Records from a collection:
------------------------------------

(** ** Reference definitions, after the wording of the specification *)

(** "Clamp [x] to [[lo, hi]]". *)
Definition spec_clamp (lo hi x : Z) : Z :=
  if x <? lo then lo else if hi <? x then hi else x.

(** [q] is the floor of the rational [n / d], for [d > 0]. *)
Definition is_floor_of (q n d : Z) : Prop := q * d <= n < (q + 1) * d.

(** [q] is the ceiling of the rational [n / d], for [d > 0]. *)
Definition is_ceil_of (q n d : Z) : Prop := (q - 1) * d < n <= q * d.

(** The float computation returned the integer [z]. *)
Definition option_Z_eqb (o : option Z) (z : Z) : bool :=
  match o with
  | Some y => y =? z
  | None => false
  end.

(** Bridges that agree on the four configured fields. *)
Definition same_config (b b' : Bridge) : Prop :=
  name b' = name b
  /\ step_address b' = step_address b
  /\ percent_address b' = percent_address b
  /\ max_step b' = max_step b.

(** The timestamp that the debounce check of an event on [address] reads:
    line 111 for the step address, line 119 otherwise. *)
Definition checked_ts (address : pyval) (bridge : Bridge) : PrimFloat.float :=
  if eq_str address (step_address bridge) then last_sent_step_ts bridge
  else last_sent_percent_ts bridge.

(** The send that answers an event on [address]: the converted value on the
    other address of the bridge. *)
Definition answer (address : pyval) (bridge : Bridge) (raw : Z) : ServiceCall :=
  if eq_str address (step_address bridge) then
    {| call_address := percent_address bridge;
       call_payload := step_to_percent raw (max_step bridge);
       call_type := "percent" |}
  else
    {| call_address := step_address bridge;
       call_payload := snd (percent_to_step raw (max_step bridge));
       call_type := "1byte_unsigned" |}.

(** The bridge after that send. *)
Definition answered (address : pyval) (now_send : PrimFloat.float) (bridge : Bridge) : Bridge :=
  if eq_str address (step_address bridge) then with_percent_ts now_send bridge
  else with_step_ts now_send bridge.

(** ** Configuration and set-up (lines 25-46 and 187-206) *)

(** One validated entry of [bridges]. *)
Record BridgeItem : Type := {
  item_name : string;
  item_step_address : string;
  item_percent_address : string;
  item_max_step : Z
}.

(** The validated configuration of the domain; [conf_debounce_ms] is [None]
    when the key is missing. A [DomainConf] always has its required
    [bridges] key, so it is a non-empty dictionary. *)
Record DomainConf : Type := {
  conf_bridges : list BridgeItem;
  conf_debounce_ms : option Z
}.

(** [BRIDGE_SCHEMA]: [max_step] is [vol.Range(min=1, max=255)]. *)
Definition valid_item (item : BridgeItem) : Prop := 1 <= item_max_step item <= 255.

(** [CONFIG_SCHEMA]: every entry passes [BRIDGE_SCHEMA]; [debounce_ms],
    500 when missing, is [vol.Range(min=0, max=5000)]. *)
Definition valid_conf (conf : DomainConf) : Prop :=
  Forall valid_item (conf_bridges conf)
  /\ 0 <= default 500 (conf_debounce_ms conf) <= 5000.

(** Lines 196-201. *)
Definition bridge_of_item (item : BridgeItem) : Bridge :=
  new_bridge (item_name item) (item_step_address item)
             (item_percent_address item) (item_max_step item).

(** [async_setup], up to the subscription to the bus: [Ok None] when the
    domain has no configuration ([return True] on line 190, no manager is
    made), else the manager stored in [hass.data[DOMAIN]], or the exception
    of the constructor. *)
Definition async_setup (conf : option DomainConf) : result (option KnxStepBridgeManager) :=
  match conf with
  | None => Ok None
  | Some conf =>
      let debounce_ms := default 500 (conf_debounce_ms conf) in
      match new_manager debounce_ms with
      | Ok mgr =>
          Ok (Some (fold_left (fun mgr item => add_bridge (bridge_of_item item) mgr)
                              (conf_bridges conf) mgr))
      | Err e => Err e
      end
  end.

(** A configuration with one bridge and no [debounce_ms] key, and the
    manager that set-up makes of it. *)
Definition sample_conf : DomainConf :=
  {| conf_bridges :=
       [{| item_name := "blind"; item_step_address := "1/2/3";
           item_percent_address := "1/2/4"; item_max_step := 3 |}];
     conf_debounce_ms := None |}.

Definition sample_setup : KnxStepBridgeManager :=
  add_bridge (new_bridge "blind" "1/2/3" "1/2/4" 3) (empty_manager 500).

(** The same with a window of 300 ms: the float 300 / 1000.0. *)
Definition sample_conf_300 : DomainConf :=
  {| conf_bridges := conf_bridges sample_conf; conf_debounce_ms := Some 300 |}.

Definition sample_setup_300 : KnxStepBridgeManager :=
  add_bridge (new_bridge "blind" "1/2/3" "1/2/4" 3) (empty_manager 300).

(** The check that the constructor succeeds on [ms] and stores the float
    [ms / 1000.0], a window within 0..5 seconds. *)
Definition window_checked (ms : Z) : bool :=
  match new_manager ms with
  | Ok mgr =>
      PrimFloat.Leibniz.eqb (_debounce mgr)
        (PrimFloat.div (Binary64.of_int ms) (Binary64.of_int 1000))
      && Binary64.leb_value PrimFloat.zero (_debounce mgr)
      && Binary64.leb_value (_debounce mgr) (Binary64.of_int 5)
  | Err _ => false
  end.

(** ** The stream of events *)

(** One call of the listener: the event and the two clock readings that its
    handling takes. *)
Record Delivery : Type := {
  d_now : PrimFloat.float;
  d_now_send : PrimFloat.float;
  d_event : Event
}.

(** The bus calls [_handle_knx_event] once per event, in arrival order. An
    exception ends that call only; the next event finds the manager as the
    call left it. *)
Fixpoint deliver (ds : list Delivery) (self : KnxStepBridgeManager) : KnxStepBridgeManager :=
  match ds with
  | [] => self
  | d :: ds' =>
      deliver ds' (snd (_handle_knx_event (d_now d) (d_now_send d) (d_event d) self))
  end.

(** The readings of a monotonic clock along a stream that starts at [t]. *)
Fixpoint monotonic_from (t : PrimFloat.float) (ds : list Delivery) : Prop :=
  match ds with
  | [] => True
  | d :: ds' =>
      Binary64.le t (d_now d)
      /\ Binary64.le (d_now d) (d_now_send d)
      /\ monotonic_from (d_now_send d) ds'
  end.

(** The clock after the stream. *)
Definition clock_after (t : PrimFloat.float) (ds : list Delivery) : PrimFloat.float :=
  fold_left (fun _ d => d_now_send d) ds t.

------------------------------------

What to produce: Proceeding from the line containing "conf) <= 5000." through the line containing "(** The check", transcribe the lines above exactly, both end lines included.

Solution for this exercise:
  /\ 0 <= default 500 (conf_debounce_ms conf) <= 5000.

(** Lines 196-201. *)
Definition bridge_of_item (item : BridgeItem) : Bridge :=
  new_bridge (item_name item) (item_step_address item)
             (item_percent_address item) (item_max_step item).

(** [async_setup], up to the subscription to the bus: [Ok None] when the
    domain has no configuration ([return True] on line 190, no manager is
    made), else the manager stored in [hass.data[DOMAIN]], or the exception
    of the constructor. *)
Definition async_setup (conf : option DomainConf) : result (option KnxStepBridgeManager) :=
  match conf with
  | None => Ok None
  | Some conf =>
      let debounce_ms := default 500 (conf_debounce_ms conf) in
      match new_manager debounce_ms with
      | Ok mgr =>
          Ok (Some (fold_left (fun mgr item => add_bridge (bridge_of_item item) mgr)
                              (conf_bridges conf) mgr))
      | Err e => Err e
      end
  end.

(** A configuration with one bridge and no [debounce_ms] key, and the
    manager that set-up makes of it. *)
Definition sample_conf : DomainConf :=
  {| conf_bridges :=
       [{| item_name := "blind"; item_step_address := "1/2/3";
           item_percent_address := "1/2/4"; item_max_step := 3 |}];
     conf_debounce_ms := None |}.

Definition sample_setup : KnxStepBridgeManager :=
  add_bridge (new_bridge "blind" "1/2/3" "1/2/4" 3) (empty_manager 500).

(** The same with a window of 300 ms: the float 300 / 1000.0. *)
Definition sample_conf_300 : DomainConf :=
  {| conf_bridges := conf_bridges sample_conf; conf_debounce_ms := Some 300 |}.

Definition sample_setup_300 : KnxStepBridgeManager :=
  add_bridge (new_bridge "blind" "1/2/3" "1/2/4" 3) (empty_manager 300).

(** The check that the constructor succeeds on [ms] and stores the float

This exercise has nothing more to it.